It saddens me that there are so many of you who dislike Chardonnay. I was thinking about this exact problem just last night, while drinking in a view of cherry blossoms and sipping Mission Hill’s 2006 Select Lot Collection Chardonnay. I was saddened both because those of you who don’t like Chardonnay won’t ever appreciate the voluptuousness of this lovely wine, and because it seems a little unfair to poor Chardonnay. There was a time when Chardonnay was the white wine, (at least the white most consumed in North America). It was, perhaps, the white queen.
But in recent years it has become a wine-trend to kick this poor varietal, to mock it, to berate it, to bully it. It has become cool to dislike it. I say, lay off poor Chardonnay. Save your scorn for processed cheese, iceberg lettuce and farmed salmon. Chardonnay deserves another chance.
To me, Chardonnay tastes like wine. Not peaches, not cat pee, not just-mown grass, and not flowers or angels. It tastes like big, complicated wine, particularly if it’s well-oaked (which is the kind I like best of all, something the Australians do very well, and, I’m happy to report, a few Okanagan wineries are also getting the hang of). Words like buttery and creamy are used to describe it because of the generous way it rolls around the mouth.
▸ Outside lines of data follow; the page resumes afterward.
Lemma parses_Group e : parses e 5 → parses (Group e) 0.
Proof.
  intros IH fuel pre rest Hf _. cbn [tokens_of denote] in *.
  specialize (IH (fuel - 1) (pre ++ [lit "("]) (lit ")" :: rest)).
  replace ((pre ++ [lit "("]) ++ tokens_of e ++ lit ")" :: rest)
    with (pre ++ (lit "(" :: tokens_of e ++ [lit ")"]) ++ rest) in IH
    by (by simplify_list_eq).
  replace (length (pre ++ [lit "("])) with (length pre + 1) in IH
    by solve_length.
  assert (Hopen : (pre ++ (lit "(" :: tokens_of e ++ [lit ")"]) ++ rest)
                    !! length pre = Some (lit "(")) by apply lookup_first.
  assert (Hclose : (pre ++ (lit "(" :: tokens_of e ++ [lit ")"]) ++ rest)
                     !! (length pre + 1 + length (tokens_of e)) = Some (lit ")")).
  { replace (pre ++ (lit "(" :: tokens_of e ++ [lit ")"]) ++ rest)
      with ((pre ++ lit "(" :: tokens_of e) ++ lit ")" :: rest)
      by (by simplify_list_eq).
    apply list_lookup_middle. solve_length. }
  assert (Hend : length pre + length (lit "(" :: tokens_of e ++ [lit ")"])
                 = length pre + 1 + length (tokens_of e) + 1).
  { solve_length. }
  assert (Hlen : length pre + 2
                 ≤ length (pre ++ (lit "(" :: tokens_of e ++ [lit ")"]) ++ rest)).
  { solve_length. }
  rewrite Hend. clear Hend.
  remember (pre ++ (lit "(" :: tokens_of e ++ [lit ")"]) ++ rest) as tokens.
  unfold tier_parser, _parse_atom. rewrite Hopen.
  rewrite bool_decide_eq_true_2 by done.
  destruct fuel as [|fuel]; [lia|].
  rewrite _parse_expression_S.
  replace (S fuel - 1) with fuel in IH by lia.
  rewrite IH; cycle 1.
  { lia. }
  { split; [done|]. intros op _. apply keyword_not_close. }
  destruct (denote masks universal e) as [v| |]; [|done..]. simpl_bind.
  unfold finish. rewrite decide_True by lia. rewrite decide_False by lia.
  unfold tier_loop. rewrite while_token_exit by (by rewrite Hclose).
  simpl_bind.
  by rewrite (proj2 (at_token_spec _ _ _) Hclose).
Qed.

Lemma parses_Negated e : parses e 0 → parses (Negated e) 1.
Proof.
  intros IH fuel pre rest Hf _. cbn [tokens_of denote] in *.
  specialize (IH fuel pre (lit "NOT" :: rest)).
  replace (pre ++ tokens_of e ++ lit "NOT" :: rest)
    with (pre ++ (tokens_of e ++ [lit "NOT"]) ++ rest) in IH
    by (by simplify_list_eq).
  assert (Hnot : (pre ++ (tokens_of e ++ [lit "NOT"]) ++ rest)
                   !! (length pre + length (tokens_of e)) = Some (lit "NOT")).
  { replace (pre ++ (tokens_of e ++ [lit "NOT"]) ++ rest)
      with ((pre ++ tokens_of e) ++ lit "NOT" :: rest) by (by simplify_list_eq).
    apply list_lookup_middle. solve_length. }
  assert (Hend : length pre + length (tokens_of e ++ [lit "NOT"])
                 = length pre + length (tokens_of e) + 1).
  { solve_length. }
  rewrite Hend. clear Hend.
  remember (pre ++ (tokens_of e ++ [lit "NOT"]) ++ rest) as tokens.
  rewrite tier_parser_not.
  rewrite IH; [|done|]; cycle 1.
  { split; [lia|]. intros op Hop. destruct op; simpl in Hop; lia. }
  destruct (denote masks universal e) as [v| |]; [|done..]. simpl_bind.
  unfold finish. rewrite !decide_False by lia.
  simpl_bind.
  rewrite (proj2 (at_token_spec _ _ _) Hnot).
  by destruct (np_and universal (np_invert v)) as [r| |].
Qed.

Lemma parses_Binary op l r :
  parses l (op_tier op) → parses r (op_tier op - 1) →
  parses (Binary op l r) (op_tier op).
Proof.
  intros IHl IHr fuel pre rest Hf Hfol. cbn [tokens_of denote] in *.
  pose proof (op_tier_range op) as Hop.
  specialize (IHl fuel pre (keyword op :: tokens_of r ++ rest)).
  replace (pre ++ tokens_of l ++ keyword op :: tokens_of r ++ rest)
    with (pre ++ (tokens_of l ++ keyword op :: tokens_of r) ++ rest) in IHl
    by (by simplify_list_eq).
  specialize (IHr fuel (pre ++ tokens_of l ++ [keyword op]) rest).
  pose proof (finish_exit (pre ++ tokens_of l ++ [keyword op]) rest r
                (op_tier op - 1) fuel) as Hexit.
  replace ((pre ++ tokens_of l ++ [keyword op]) ++ tokens_of r ++ rest)
    with (pre ++ (tokens_of l ++ keyword op :: tokens_of r) ++ rest) in IHr, Hexit
    by (by simplify_list_eq).
  replace (length (pre ++ tokens_of l ++ [keyword op]))
    with (length pre + length (tokens_of l) + 1) in IHr, Hexit
    by solve_length.
  assert (Hkw : (pre ++ (tokens_of l ++ keyword op :: tokens_of r) ++ rest)
                  !! (length pre + length (tokens_of l)) = Some (keyword op)).
  { replace (pre ++ (tokens_of l ++ keyword op :: tokens_of r) ++ rest)
      with ((pre ++ tokens_of l) ++ keyword op :: tokens_of r ++ rest)
      by (by simplify_list_eq).
    apply list_lookup_middle. solve_length. }
  assert (Hend : length pre + length (tokens_of l ++ keyword op :: tokens_of r)
                 = length pre + length (tokens_of l) + 1 + length (tokens_of r)).
  { solve_length. }
  assert (Hlen : length pre + length (tokens_of l) + 1
                 ≤ length (pre ++ (tokens_of l ++ keyword op :: tokens_of r) ++ rest)).
  { solve_length. }
  rewrite Hend. clear Hend.
  remember (pre ++ (tokens_of l ++ keyword op :: tokens_of r) ++ rest) as tokens.
  rewrite IHl; [|done|]; cycle 1.
  { split; [intros _ H; by apply keyword_not_NOT in H|].
    intros op' Hop' H. apply keyword_inj in H as ->. lia. }
  destruct (denote masks universal l) as [vl| |]; [|done..].
  simpl_bind.
  unfold finish at 1. rewrite decide_True by lia. unfold tier_loop.
  rewrite op_at_tier.
  destruct fuel as [|fuel]; [lia|].
  rewrite while_token_step by done.
  rewrite IHr; cycle 1.
  { lia. }
  { apply follows_weaken with (op_tier op); [lia|].
    destruct rest as [|t rest]; [done|]. exact Hfol. }
  destruct (denote masks universal r) as [vr| |]; [|done..].
  simpl_bind.
  rewrite Hexit; cycle 1.
  { lia. }
  { replace (S (op_tier op - 1)) with (op_tier op) by lia.
    destruct rest as [|t rest]; [done|]. exact Hfol. }
  simpl_bind.
  destruct (fold op vl vr) as [v| |]; [|done..].
  simpl_bind.
  unfold finish. rewrite decide_True by lia. unfold tier_loop.
  rewrite op_at_tier.
  apply while_token_fuel.
  - intros p w p'. apply tier_parser_advances.
  - lia.
  - lia.
Qed.

(** The parser of its tier gives every tree of the grammar its value, and
    goes on from the token after the tree. *)
Lemma parses_tree e : grammatical e → parses e (tier e).
Proof.
  induction e as [name|e IH|e IH|op l IHl r IHr]; simpl.
  - apply parses_SetRef.
  - intros He. pose proof (tier_range e).
    apply parses_Group, parses_from_tier; [lia|auto].
  - intros [Ht He]. apply parses_Negated. rewrite <- Ht. auto.
  - intros (Hl & Hr & Gl & Gr). pose proof (op_tier_range op).
    apply parses_Binary; apply parses_from_tier; auto; lia.
Qed.

Lemma left_over_follows e rest L : left_over e rest → follows L e rest.
Proof. destruct rest as [|t rest]; [done|]. intros [H1 H2]. split; auto. Qed.

Lemma _parse_expression_tree e rest :
  grammatical e → left_over e rest →
  _parse_expression (S (length (tokens_of e ++ rest))) (tokens_of e ++ rest) 0
    masks universal
  = v ← denote masks universal e; Ok (v, length (tokens_of e)).
Proof.
  intros He Hrest. rewrite _parse_expression_S.
  pose proof (parses_from_tier e 5 (conj (tier_range e) (le_n 5))
                (parses_tree e He) (length (tokens_of e ++ rest)) [] rest) as H.
  cbn [app length Nat.add] in H. rewrite H; [|lia|by apply left_over_follows].
  destruct (denote masks universal e) as [v| |]; [|done..]. simpl_bind.
  apply (finish_exit [] rest e 5); [lia|by apply left_over_follows].
Qed.

(** *** Streams that end too early *)

Lemma raise_lift tokens fuel pos err k L :
  k ≤ L →
  tier_parser tokens masks universal k fuel pos = Raise err →
  tier_parser tokens masks universal L fuel pos = Raise err.
Proof.
  intros HkL Hk.
  assert (H5 : ∀ L, k ≤ L ≤ 5 →
                    tier_parser tokens masks universal L fuel pos = Raise err).
  { clear L HkL. intros L. induction L as [|L IH]; intros HL.
    - by replace 0 with k by lia.
    - destruct (decide (k = S L)) as [<-|]; [done|].
      destruct L as [|L].
      + rewrite tier_parser_not, IH by lia. done.
      + rewrite tier_parser_binary by lia.
        replace (S (S L) - 1) with (S L) by lia. rewrite IH by lia. done. }
  destruct (decide (L ≤ 5)); [apply H5; lia|].
  destruct (decide (k ≤ 5)).
  - rewrite tier_parser_above by lia. apply H5. lia.
  - rewrite tier_parser_above by lia. by rewrite tier_parser_above in Hk by lia.
Qed.

Lemma partial_tier_range t : partial_ok t → partial_tier t ≤ 5.
Proof.
  destruct t as [|e op t| |]; simpl; try lia.
  pose proof (tier_range e). pose proof (op_tier_range op). lia.
Qed.

Lemma fails_Missing L : fails Missing L.
Proof.
  intros fuel pre _. apply raise_lift with 0; [lia|].
  simpl. unfold _parse_atom. rewrite lookup_ge_None_2; [done|].
  rewrite length_app. simpl. lia.
Qed.

Lemma fails_Open t L : fails t 5 → fails (Open t) L.
Proof.
  intros IH fuel pre Hf. apply raise_lift with 0; [lia|].
  cbn [partial_tokens failure] in *.
  specialize (IH (fuel - 1) (pre ++ [lit "("])).
  replace ((pre ++ [lit "("]) ++ partial_tokens t)
    with (pre ++ lit "(" :: partial_tokens t) in IH by (by simplify_list_eq).
  replace (length (pre ++ [lit "("])) with (length pre + 1) in IH
    by solve_length.
  assert (Hopen : (pre ++ lit "(" :: partial_tokens t) !! length pre
                  = Some (lit "(")) by (by apply list_lookup_middle).
  assert (Hlen : length pre + 1 ≤ length (pre ++ lit "(" :: partial_tokens t))
    by solve_length.
  remember (pre ++ lit "(" :: partial_tokens t) as tokens.
  unfold tier_parser, _parse_atom. rewrite Hopen.
  rewrite bool_decide_eq_true_2 by done.
  destruct fuel as [|fuel]; [lia|].
  replace (S fuel - 1) with fuel in IH by lia.
  rewrite _parse_expression_S, IH by lia. done.
Qed.

Lemma fails_Unclosed e L : grammatical e → valued e → fails (Unclosed e) L.
Proof.
  intros He [v Hv] fuel pre Hf. apply raise_lift with 0; [lia|].
  cbn [partial_tokens failure] in *.
  pose proof (parses_from_tier e 5 (conj (tier_range e) (le_n 5))
                (parses_tree e He) (fuel - 1) (pre ++ [lit "("]) []) as IH.
  pose proof (finish_exit (pre ++ [lit "("]) [] e 5 (fuel - 1) v) as Hexit.
  pose proof (lookup_after (pre ++ [lit "("]) (tokens_of e) []) as Hend.
  replace ((pre ++ [lit "("]) ++ tokens_of e ++ [])
    with (pre ++ lit "(" :: tokens_of e) in IH, Hexit, Hend
    by (by simplify_list_eq).
  replace (length (pre ++ [lit "("])) with (length pre + 1) in IH, Hexit, Hend
    by solve_length.
  assert (Hopen : (pre ++ lit "(" :: tokens_of e) !! length pre
                  = Some (lit "(")) by (by apply list_lookup_middle).
  assert (Hlen : length pre + 1 ≤ length (pre ++ lit "(" :: tokens_of e))
    by solve_length.
  remember (pre ++ lit "(" :: tokens_of e) as tokens.
  unfold tier_parser, _parse_atom. rewrite Hopen.
  rewrite bool_decide_eq_true_2 by done.
  destruct fuel as [|fuel]; [lia|].
  replace (S fuel - 1) with fuel in IH, Hexit by lia.
  rewrite _parse_expression_S, IH, Hv by (done || lia). simpl_bind.
  rewrite Hexit by (done || lia). simpl_bind.
  rewrite at_token_false; [done|]. by rewrite Hend.
Qed.

Lemma valued_Binary op l r : valued (Binary op l r) → valued l ∧ valued r.
Proof.
  intros [v Hv]. simpl in Hv.
  apply bind_Ok_inv in Hv as (vl & Hl & Hv).
  apply bind_Ok_inv in Hv as (vr & Hr & Hv). split; by eexists.
Qed.

(** The operand of [op] fails directly after [e]. *)
Lemma fails_After_at e op t :
  grammatical e → valued e → tier e ≤ op_tier op →
  fails t (op_tier op - 1) → fails (After e op t) (op_tier op).
Proof.
  intros He [v Hv] Hte Ht fuel pre Hf. cbn [partial_tokens failure] in *.
  pose proof (op_tier_range op) as Hop.
  pose proof (parses_from_tier e (op_tier op) ltac:(lia) (parses_tree e He)
                fuel pre (keyword op :: partial_tokens t)) as IH.
  specialize (Ht fuel (pre ++ tokens_of e ++ [keyword op])).
  pose proof (lookup_after pre (tokens_of e) (keyword op :: partial_tokens t))
    as Hkw.
  replace ((pre ++ tokens_of e ++ [keyword op]) ++ partial_tokens t)
    with (pre ++ tokens_of e ++ keyword op :: partial_tokens t) in Ht
    by (by simplify_list_eq).
  replace (length (pre ++ tokens_of e ++ [keyword op]))
    with (length pre + length (tokens_of e) + 1) in Ht by solve_length.
  assert (Hlen : length pre + length (tokens_of e) + 1
            ≤ length (pre ++ tokens_of e ++ keyword op :: partial_tokens t))
    by solve_length.
  remember (pre ++ tokens_of e ++ keyword op :: partial_tokens t) as tokens.
  rewrite IH, Hv; [|done|]; cycle 1.
  { split; [intros _ H; by apply keyword_not_NOT in H|].
    intros op' Hop' H. apply keyword_inj in H as ->. lia. }
  simpl_bind. unfold finish. rewrite decide_True by lia. unfold tier_loop.
  rewrite op_at_tier. destruct fuel as [|fuel]; [lia|].
  rewrite while_token_step by done. rewrite Ht by lia. done.
Qed.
If you are not a believer, there is little I can do to change your mind. But if you suspect that you are missing out, if you think there might be entire worlds of wine heaven waiting on the other side of a door you’ve never bothered to open, consider taking a few tentative steps. Start with a blend, say a Semillon Chardonnay, like this award-winning one from Hester Creek. Embrace the Chardonnay within. And then, gradually work your way up to pure Chards. Sip one on the patio while listening to your best friend share the sordid details of an affair. Sip one while sitting on the front porch and watching the world cycle past; let yourself feel generous with life, because you have a porch to sit on and a glass of wine to sip. Sip one as you turn the pages of a good novel; nothing too bloody, Chardonnay is very good with Margaret Drabble, Joanna Trollope and Elizabeth Berg.
Or just have it with dinner; pair with foods that aren’t too strong. A grilled chicken burger. Macaroni and cheese. Crepes stuffed with shrimp. Yum, yum.
I whole heartedly agree with your love of chardonnay, I think it is one of my favourite grapes, oaked or unoaked. The Okanagan has some fine examples of this old, tried and true varietal. Mission Hill, Herder Vineyards (my fave!).
I think it has become much maligned because in the recent past chardonnay has been so over “oaked” it often tasted of wooden planks and lost the actual character of the grape, but now winemakers have toned this down and the oak has become much more integrated and subtle, now they have for the most part struck a fine balance and when you get a good one it is truly amazing. Now people need to rediscover this great and classic wine.
A nice buttery chardonnay for sipping on the deck while watching the sun go down, or how about a nice steely chablis, 100% chardonnay, no oak whatsoever to go with those garlic and butter mussels you’ve got on you table, mmmmm
My next pet peeve is the “ceaseless cruelty” to another one of my fave grapes, Merlot!!! BC has has produced some incredible merlots as well, Herder, Twisted Tree, Quails Gate to name a few…………..
Oh, no! No more f-ing merlot!
Only joking. Sideways has a lot to answer for. We love big merlots, in fact here’s one we drank earlier :)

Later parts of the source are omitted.